She didn’t ask him what he had expected. Somebody who could do Magic, no doubt. Instead she asked abruptly, “Charlie, why are you working for the Xia Sorceress?”
“I owe her a favor,” he answered tersely.
“What do you mean? What kind of favor?”
“It’s complicated,” he said.
“It’s just, you dinnay seem...I mean, she’s evil!”
“Evil depends on your point of view, aye. The Mancers want to keep all Tian Xia worlders out of Di Shang, separating the worlds forever. The end of Tian Di, in other words. Not everybody likes that idea. I like being able to inhabit both worlds, so it makes sense to side with the being most likely to overthrow the Mancers. And like I said, I owe her.”
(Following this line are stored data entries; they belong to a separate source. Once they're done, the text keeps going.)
Lemma bfs_loop_calls target fuel : ∀ step old_ptr s,
  0 ≤ step → (old_ptr ≤ length (m_history s))%nat →
  match bfs_loop fuel target step old_ptr s old_ptr with
  | Returned ret _ s' calls =>
      (ret = -1 ∧ calls = length (m_history s')) ∨
      (0 < ret ∧ (calls < length (m_history s'))%nat)
  | _ => True
  end.
Proof.
  induction fuel as [|fuel IH]; intros step old_ptr s Hstep Hptr.
  - simpl. case_decide; [|done]. by left.
  - cbn [bfs_loop]. case_decide; [by left|]. cbn zeta.
    pose proof (expand_calls target (step + 1) (length (m_history s) - old_ptr)
                  old_ptr s old_ptr) as Hexp.
    pose proof (expand_run target (step + 1) (length (m_history s) - old_ptr)
                  old_ptr s old_ptr ltac:(lia)) as Hrun.
    destruct (expand_frontier target (step + 1) old_ptr
                (length (m_history s) - old_ptr) s old_ptr) as [[ret out s'|s'|] calls'];
      [| |done].
    + right. split; [tauto|lia].
    + destruct Hexp as [-> Hlen].
      replace (old_ptr + (length (m_history s) - old_ptr))%nat
        with (length (m_history s)) by lia.
      apply IH; lia.
Qed.

(** The calls of [next_states] and the history.  When the search is
    exhausted, [next_states] was called as many times as the history has
    entries, and every successor of a recorded state, the all-full state
    apart, is recorded: every entry was expanded.  When the target is found,
    it was called fewer times than the history has entries. *)
Theorem next_states_calls_and_entries volumes target s fuel ret out s' calls :
  valid_volumes volumes → target ≠ 0 → m_volumes s = volumes →
  solve_water fuel s target = Returned ret out s' calls →
  (ret = -1 ∧ calls = length (m_history s') ∧
   ∀ x y, x ∈ states (m_history s') → successor volumes x y → y ≠ volumes →
          y ∈ states (m_history s')) ∨
  (0 < ret ∧ (calls < length (m_history s'))%nat).
Proof.
  intros Hv Ht Hvol Hrun.
  pose proof (solve_water_spec volumes target Hv Ht fuel s Hvol) as Hspec.
  pose proof (solve_water_run fuel s target Ht) as Hpost.
  rewrite Hrun in Hspec, Hpost. destruct Hpost as [Hrtc _].
  unfold solve_water in Hrun. rewrite decide_False in Hrun by done.
  cbn zeta in Hrun.
  pose proof (bfs_loop_calls target fuel 0 0%nat (start s) ltac:(lia) ltac:(lia)) as Hcalls.
  change (bfs_loop fuel target 0 0 (start s) 0 = Returned ret out s' calls) in Hrun.
  rewrite Hrun in Hcalls.
  destruct Hcalls as [[-> ->]|?]; [|by right]. left. split; [done|]. split; [done|].
  destruct Hspec as [_ [(_ & _ & Hall & _)|(k & ? & _)]]; [|lia].
  intros x y Hx Hsucc Hne.
  destruct (recorded_avoiding volumes s s' Hvol Hrtc x Hx) as [d Hd].
  apply (Hall (S d)). by eapply avoiding_step.
Qed.

Lemma next_states_calls_and_entries_witness :
  ∃ out s' calls,
    solve_water 24 (new_solver (Vessels 1 2 3)) 5 = Returned (-1) out s' calls ∧
    calls = length (m_history s') ∧
    ∀ x y, x ∈ states (m_history s') → successor (Vessels 1 2 3) x y →
           y ≠ Vessels 1 2 3 → y ∈ states (m_history s').
Proof.
  assert (returned (solve_water 24 (new_solver (Vessels 1 2 3)) 5) = Some (-1)) as Hret
    by (vm_compute; reflexivity).
  destruct (solve_water 24 (new_solver (Vessels 1 2 3)) 5) as [ret out s' calls| |s'] eqn:Hrun;
    [|discriminate Hret..].
  simpl in Hret. injection Hret as ->.
  exists out, s', calls. split; [reflexivity|].
  destruct (next_states_calls_and_entries (Vessels 1 2 3) 5 (new_solver (Vessels 1 2 3))
              24 (-1) out s' calls)
    as [(_ & Heq & Hclosed)|[Hpos _]];
    [apply valid_123|lia|reflexivity|exact Hrun|exact (conj Heq Hclosed)|lia].
Defined.


(** The solver can be used again: after a call that returned, a call with a
    nonzero target ends as it does on a solver freshly constructed for the
    same capacities, whatever the first call left in the history and the
    visited set. *)
Theorem solve_water_reusable fuel1 fuel2 s target1 target2 ret out s' calls :
  solve_water fuel1 s target1 = Returned ret out s' calls →
  target2 ≠ 0 →
  solve_water fuel2 s' target2 = solve_water fuel2 (new_solver (m_volumes s)) target2.
Proof.
  intros Hrun Ht2.
  assert (m_volumes s' = m_volumes s) as Hvol.
  { destruct (decide (target1 = 0)) as [->|Ht1].
    - unfold solve_water in Hrun. simpl in Hrun. by simplify_eq.
    - pose proof (solve_water_run fuel1 s target1 Ht1) as Hpost.
      rewrite Hrun in Hpost. destruct Hpost as [Hrtc _].
      apply (rtc_records_invariant (λ t, m_volumes t = m_volumes s) (start s) s');
        [|done|done].
      intros s1 s2 Hs1 Hstep. by destruct Hstep. }
  unfold solve_water. rewrite !decide_False by done.
  unfold init, new_solver. cbn [m_volumes]. by rewrite Hvol.
Qed.

Lemma solve_water_reusable_witness :
  ∃ s', returned (solve_water 6 (new_solver (Vessels 3 5 8)) 4) = Some 6 ∧
        solve_water 24 s' 7 = solve_water 24 (new_solver (Vessels 3 5 8)) 7.
Proof.
  assert (returned (solve_water 6 (new_solver (Vessels 3 5 8)) 4) = Some 6) as Hret
    by (vm_compute; reflexivity).
  destruct (solve_water 6 (new_solver (Vessels 3 5 8)) 4) as [ret out s' calls| |s'] eqn:Hrun;
    [|discriminate Hret..].
  exists s'. split.
  - exact Hret.
  - apply (solve_water_reusable 6 24 (new_solver (Vessels 3 5 8)) 4 7 ret out s' calls);
      [exact Hrun|lia].
Defined.

(** A target above every capacity is not rejected up front: the search runs
    to exhaustion and then returns -1.  At the return the history holds, each
    once, the states that can be reached from the all-empty one by operations
    none of which produces the all-full state, and [next_states] was called
    once for every entry of it. *)
Theorem solve_water_target_above_capacities volumes target s fuel :
  valid_volumes volumes → m_volumes s = volumes →
  v0 volumes < target → v1 volumes < target → v2 volumes < target →
  (state_space volumes ≤ fuel)%nat →
  ∃ s' calls,
    solve_water fuel s target = Returned (-1) Silent s' calls ∧
    NoDup (states (m_history s')) ∧
    (∀ y, y ∈ states (m_history s') ↔ ∃ d, avoiding volumes d y) ∧
    calls = length (m_history s') ∧ (0 < calls)%nat.
Proof.
  intros Hv Hvol H0 H1 H2 Hfuel.
  assert (target ≠ 0) as Ht.
  { destruct Hv as [[? ?] _]. lia. }
  destruct (Spec.solve_water_exhausts volumes target s fuel Hv Ht Hvol Hfuel)
    as (s' & calls & Hrun & Hbase & Hcases).
  { intros d g Hav. apply not_true_is_false. intros Hcont.
    apply avoiding_reachable in Hav.
    pose proof (reachable_in_bounds volumes _ g Hv Hav) as (? & ? & ?).
    apply contains_spec in Hcont. lia. }
  exists s', calls. split; [done|].
  pose proof (solve_water_run fuel s target Ht) as Hpost.
  rewrite Hrun in Hpost. destruct Hpost as [Hrtc _].
  assert (calls = length (m_history s')) as Hcalls.
  { unfold solve_water in Hrun. rewrite decide_False in Hrun by done.
    cbn zeta in Hrun.
    pose proof (bfs_loop_calls target fuel 0 0%nat (start s) ltac:(lia) ltac:(lia)) as Hc.
    change (bfs_loop fuel target 0 0 (start s) 0 = Returned (-1) Silent s' calls) in Hrun.
    rewrite Hrun in Hc. destruct Hc as [[_ ?]|[? _]]; [done|lia]. }
  split_and!.
  - apply (inv_nodup _ _ Hbase).
  - intros y. split; [by apply (recorded_avoiding volumes s s')|].
    intros [d Hd]. destruct Hcases as [(_ & _ & Hall & _)|(k & ? & _)]; [|lia].
    by apply (Hall d).
  - done.
  - rewrite Hcalls. destruct (inv_root _ _ Hbase) as [h ->]. simpl. lia.
Qed.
“But if all Tian Xia worlders could cross into Di Shang, humans would be slaves again!” said Eliza. The staple of Di Shang history education was the horror of slavery in the Early Days. “The Mancers are
protecting
humans.”
“Lah, I’m nay human,” said Charlie. “What’s that to me?”
“But dinnay you care?”
“Look, someone is always enslaving or oppressing someone else,” said Charlie. “The Mancers know that. And humans are in on it too. Humans enslave animals, not to mention eating them. Humans oppress other humans, too. Do you want to tell me that slavery doesnay exist in Di Shang? Have you ever
been
to Scarpatha?”
“No,” said Eliza hesitantly. “But the Scarpathians are nay slaves. Anyway, lah, they sided with the Xia Sorceress in the war. Against other humans.”
“And why do you think they did that?” said Charlie. “Seems to me that wherever you look, there’s the powerful stepping all over the powerless. I just want my own freedom. I’ve nary been one for big causes.”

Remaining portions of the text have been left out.